PROBLEM TO WORK ON ::
All that should come back is the lines of the data below from the one containing "(if (ss =? 0)%Z" to the one containing "#[export] Hint Resolve", inclusive, exactly as they stand.
::::
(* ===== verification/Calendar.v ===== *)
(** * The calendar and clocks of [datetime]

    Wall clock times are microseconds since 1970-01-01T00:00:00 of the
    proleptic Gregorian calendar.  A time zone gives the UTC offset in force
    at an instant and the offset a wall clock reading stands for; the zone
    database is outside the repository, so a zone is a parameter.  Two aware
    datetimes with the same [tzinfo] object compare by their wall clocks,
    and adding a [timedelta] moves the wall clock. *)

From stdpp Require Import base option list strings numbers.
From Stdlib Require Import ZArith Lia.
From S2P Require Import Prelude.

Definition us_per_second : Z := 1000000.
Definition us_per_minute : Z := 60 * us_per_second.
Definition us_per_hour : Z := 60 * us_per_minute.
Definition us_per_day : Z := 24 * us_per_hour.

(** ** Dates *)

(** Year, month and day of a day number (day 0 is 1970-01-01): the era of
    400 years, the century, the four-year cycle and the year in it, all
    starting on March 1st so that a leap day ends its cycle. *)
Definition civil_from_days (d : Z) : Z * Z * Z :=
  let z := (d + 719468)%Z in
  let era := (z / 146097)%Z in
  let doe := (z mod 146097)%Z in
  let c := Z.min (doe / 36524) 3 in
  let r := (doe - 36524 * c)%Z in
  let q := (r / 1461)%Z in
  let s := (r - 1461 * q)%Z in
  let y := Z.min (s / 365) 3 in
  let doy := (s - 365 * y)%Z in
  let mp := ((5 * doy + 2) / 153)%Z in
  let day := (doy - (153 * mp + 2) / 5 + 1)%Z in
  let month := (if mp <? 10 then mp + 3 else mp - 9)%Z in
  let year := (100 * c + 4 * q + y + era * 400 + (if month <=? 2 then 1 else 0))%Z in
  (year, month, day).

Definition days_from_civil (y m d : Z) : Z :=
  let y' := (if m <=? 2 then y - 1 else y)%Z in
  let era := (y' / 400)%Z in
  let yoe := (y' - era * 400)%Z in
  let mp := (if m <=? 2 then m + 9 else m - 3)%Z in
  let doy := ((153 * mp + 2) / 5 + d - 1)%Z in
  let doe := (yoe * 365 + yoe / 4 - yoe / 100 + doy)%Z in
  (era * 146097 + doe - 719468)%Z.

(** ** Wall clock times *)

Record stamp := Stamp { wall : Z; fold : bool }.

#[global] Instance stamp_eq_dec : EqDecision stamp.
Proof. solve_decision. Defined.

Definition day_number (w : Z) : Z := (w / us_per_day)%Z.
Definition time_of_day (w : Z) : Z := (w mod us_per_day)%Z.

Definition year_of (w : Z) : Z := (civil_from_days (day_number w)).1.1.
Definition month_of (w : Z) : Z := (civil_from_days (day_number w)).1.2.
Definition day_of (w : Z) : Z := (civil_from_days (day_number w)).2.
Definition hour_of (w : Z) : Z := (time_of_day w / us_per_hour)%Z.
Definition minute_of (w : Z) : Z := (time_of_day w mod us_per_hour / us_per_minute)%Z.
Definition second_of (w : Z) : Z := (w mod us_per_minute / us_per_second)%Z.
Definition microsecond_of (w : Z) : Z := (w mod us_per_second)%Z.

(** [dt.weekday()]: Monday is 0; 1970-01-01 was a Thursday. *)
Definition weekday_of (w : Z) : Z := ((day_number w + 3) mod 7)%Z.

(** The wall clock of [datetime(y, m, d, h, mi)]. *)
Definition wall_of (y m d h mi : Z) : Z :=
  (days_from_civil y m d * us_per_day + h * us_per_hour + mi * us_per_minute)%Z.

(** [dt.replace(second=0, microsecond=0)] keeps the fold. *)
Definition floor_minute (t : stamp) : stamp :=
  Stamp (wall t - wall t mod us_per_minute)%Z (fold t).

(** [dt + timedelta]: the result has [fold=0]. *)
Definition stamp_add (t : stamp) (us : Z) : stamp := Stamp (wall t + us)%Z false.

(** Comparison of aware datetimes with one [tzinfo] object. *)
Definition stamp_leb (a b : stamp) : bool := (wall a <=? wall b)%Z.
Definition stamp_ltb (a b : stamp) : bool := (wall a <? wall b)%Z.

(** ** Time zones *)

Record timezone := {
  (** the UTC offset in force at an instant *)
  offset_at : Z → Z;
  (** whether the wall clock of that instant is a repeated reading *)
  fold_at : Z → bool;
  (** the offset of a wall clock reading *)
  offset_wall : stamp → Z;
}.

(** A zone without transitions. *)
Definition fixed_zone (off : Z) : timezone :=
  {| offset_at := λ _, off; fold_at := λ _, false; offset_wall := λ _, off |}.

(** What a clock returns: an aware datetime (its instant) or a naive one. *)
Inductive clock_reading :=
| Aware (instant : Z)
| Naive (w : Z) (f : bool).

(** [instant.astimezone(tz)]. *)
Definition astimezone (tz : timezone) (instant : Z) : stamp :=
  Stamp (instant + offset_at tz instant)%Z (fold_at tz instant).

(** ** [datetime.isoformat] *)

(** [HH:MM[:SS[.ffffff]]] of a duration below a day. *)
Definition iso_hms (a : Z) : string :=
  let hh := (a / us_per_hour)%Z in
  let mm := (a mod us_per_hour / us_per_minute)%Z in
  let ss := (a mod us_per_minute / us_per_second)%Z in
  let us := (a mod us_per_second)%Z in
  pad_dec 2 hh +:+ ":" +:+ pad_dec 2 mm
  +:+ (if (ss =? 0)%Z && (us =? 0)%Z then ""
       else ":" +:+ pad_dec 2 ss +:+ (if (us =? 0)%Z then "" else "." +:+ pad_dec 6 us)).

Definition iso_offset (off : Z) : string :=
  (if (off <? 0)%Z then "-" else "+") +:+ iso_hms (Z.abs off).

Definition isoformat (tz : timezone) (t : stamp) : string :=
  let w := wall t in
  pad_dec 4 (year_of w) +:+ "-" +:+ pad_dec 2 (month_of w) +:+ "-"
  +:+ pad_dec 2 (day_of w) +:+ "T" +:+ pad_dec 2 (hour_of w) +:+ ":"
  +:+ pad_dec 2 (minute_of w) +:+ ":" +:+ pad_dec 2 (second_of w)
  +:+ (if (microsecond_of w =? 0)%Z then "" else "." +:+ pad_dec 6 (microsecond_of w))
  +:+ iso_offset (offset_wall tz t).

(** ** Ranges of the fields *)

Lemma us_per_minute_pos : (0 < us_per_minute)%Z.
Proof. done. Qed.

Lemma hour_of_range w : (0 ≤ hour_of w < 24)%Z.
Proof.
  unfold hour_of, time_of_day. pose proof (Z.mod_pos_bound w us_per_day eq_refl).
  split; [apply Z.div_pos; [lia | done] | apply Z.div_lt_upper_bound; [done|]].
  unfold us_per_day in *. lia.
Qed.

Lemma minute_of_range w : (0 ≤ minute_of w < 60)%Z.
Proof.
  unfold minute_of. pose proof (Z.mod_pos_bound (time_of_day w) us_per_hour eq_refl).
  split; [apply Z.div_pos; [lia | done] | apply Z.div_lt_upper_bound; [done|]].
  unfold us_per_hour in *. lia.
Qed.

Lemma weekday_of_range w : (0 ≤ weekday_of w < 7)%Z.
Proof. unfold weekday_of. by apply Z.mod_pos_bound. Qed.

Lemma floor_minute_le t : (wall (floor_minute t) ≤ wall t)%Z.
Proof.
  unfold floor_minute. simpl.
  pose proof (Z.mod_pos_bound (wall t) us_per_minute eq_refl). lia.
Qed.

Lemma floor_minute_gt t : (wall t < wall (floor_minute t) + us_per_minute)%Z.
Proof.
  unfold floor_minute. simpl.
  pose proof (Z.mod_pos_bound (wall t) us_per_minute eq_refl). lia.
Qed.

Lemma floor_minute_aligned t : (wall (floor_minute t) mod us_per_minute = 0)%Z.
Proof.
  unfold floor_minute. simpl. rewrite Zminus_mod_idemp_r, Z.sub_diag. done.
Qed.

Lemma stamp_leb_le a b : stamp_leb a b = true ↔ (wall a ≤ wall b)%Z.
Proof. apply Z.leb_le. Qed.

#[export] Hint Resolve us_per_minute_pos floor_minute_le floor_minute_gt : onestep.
::::
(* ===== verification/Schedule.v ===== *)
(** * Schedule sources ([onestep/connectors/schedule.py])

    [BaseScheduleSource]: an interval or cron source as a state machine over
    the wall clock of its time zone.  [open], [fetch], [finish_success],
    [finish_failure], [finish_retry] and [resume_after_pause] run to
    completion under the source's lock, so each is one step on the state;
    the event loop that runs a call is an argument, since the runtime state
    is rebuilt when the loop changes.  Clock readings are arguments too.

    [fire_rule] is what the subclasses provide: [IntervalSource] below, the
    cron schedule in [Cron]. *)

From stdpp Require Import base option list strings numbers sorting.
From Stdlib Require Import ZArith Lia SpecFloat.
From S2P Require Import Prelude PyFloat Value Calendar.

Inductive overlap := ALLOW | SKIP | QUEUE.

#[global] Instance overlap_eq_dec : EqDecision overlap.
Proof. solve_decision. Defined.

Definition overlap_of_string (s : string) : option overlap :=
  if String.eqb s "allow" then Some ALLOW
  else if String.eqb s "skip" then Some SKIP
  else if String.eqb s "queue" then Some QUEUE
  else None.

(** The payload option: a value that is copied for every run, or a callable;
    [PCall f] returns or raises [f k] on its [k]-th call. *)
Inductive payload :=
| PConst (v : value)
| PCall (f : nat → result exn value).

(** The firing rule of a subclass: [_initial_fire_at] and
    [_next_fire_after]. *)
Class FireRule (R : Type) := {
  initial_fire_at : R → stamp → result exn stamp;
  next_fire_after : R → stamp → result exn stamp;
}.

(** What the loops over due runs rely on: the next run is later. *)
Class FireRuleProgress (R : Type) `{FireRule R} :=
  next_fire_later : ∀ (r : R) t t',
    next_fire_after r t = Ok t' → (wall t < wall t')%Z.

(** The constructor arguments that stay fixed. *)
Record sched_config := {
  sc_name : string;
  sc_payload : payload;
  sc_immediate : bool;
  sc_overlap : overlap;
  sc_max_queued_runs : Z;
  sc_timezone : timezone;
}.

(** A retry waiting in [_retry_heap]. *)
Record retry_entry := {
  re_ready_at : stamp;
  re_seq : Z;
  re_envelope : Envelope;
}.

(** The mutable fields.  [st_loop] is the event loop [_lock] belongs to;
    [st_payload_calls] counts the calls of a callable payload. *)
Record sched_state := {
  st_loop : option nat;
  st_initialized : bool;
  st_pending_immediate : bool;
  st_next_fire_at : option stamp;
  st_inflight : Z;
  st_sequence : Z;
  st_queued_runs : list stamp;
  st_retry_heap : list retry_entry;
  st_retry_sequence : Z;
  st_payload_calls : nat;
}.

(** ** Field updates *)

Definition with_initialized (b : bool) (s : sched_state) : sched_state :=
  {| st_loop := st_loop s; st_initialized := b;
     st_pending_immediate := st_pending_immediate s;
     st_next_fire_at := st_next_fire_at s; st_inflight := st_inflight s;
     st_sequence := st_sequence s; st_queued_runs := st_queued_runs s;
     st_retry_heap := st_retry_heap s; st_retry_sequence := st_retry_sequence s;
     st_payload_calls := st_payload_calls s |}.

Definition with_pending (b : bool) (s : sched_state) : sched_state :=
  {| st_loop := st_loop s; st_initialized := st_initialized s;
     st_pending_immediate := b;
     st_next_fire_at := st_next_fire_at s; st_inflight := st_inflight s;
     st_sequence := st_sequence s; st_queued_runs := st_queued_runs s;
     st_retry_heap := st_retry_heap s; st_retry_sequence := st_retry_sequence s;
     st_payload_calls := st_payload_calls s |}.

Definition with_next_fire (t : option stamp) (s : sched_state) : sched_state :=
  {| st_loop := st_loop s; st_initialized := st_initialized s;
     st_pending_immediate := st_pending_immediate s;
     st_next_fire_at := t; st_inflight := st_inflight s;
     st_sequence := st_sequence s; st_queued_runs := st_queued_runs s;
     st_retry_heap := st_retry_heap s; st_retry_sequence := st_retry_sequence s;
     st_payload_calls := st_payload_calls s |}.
::::
ANSWER FOR THIS EXERCISE ::
  +:+ (if (ss =? 0)%Z && (us =? 0)%Z then ""
       else ":" +:+ pad_dec 2 ss +:+ (if (us =? 0)%Z then "" else "." +:+ pad_dec 6 us)).

Definition iso_offset (off : Z) : string :=
  (if (off <? 0)%Z then "-" else "+") +:+ iso_hms (Z.abs off).

Definition isoformat (tz : timezone) (t : stamp) : string :=
  let w := wall t in
  pad_dec 4 (year_of w) +:+ "-" +:+ pad_dec 2 (month_of w) +:+ "-"
  +:+ pad_dec 2 (day_of w) +:+ "T" +:+ pad_dec 2 (hour_of w) +:+ ":"
  +:+ pad_dec 2 (minute_of w) +:+ ":" +:+ pad_dec 2 (second_of w)
  +:+ (if (microsecond_of w =? 0)%Z then "" else "." +:+ pad_dec 6 (microsecond_of w))
  +:+ iso_offset (offset_wall tz t).

(** ** Ranges of the fields *)

Lemma us_per_minute_pos : (0 < us_per_minute)%Z.
Proof. done. Qed.

Lemma hour_of_range w : (0 ≤ hour_of w < 24)%Z.
Proof.
  unfold hour_of, time_of_day. pose proof (Z.mod_pos_bound w us_per_day eq_refl).
  split; [apply Z.div_pos; [lia | done] | apply Z.div_lt_upper_bound; [done|]].
  unfold us_per_day in *. lia.
Qed.

Lemma minute_of_range w : (0 ≤ minute_of w < 60)%Z.
Proof.
  unfold minute_of. pose proof (Z.mod_pos_bound (time_of_day w) us_per_hour eq_refl).
  split; [apply Z.div_pos; [lia | done] | apply Z.div_lt_upper_bound; [done|]].
  unfold us_per_hour in *. lia.
Qed.

Lemma weekday_of_range w : (0 ≤ weekday_of w < 7)%Z.
Proof. unfold weekday_of. by apply Z.mod_pos_bound. Qed.

Lemma floor_minute_le t : (wall (floor_minute t) ≤ wall t)%Z.
Proof.
  unfold floor_minute. simpl.
  pose proof (Z.mod_pos_bound (wall t) us_per_minute eq_refl). lia.
Qed.

Lemma floor_minute_gt t : (wall t < wall (floor_minute t) + us_per_minute)%Z.
Proof.
  unfold floor_minute. simpl.
  pose proof (Z.mod_pos_bound (wall t) us_per_minute eq_refl). lia.
Qed.

Lemma floor_minute_aligned t : (wall (floor_minute t) mod us_per_minute = 0)%Z.
Proof.
  unfold floor_minute. simpl. rewrite Zminus_mod_idemp_r, Z.sub_diag. done.
Qed.

Lemma stamp_leb_le a b : stamp_leb a b = true ↔ (wall a ≤ wall b)%Z.
Proof. apply Z.leb_le. Qed.

#[export] Hint Resolve us_per_minute_pos floor_minute_le floor_minute_gt : onestep.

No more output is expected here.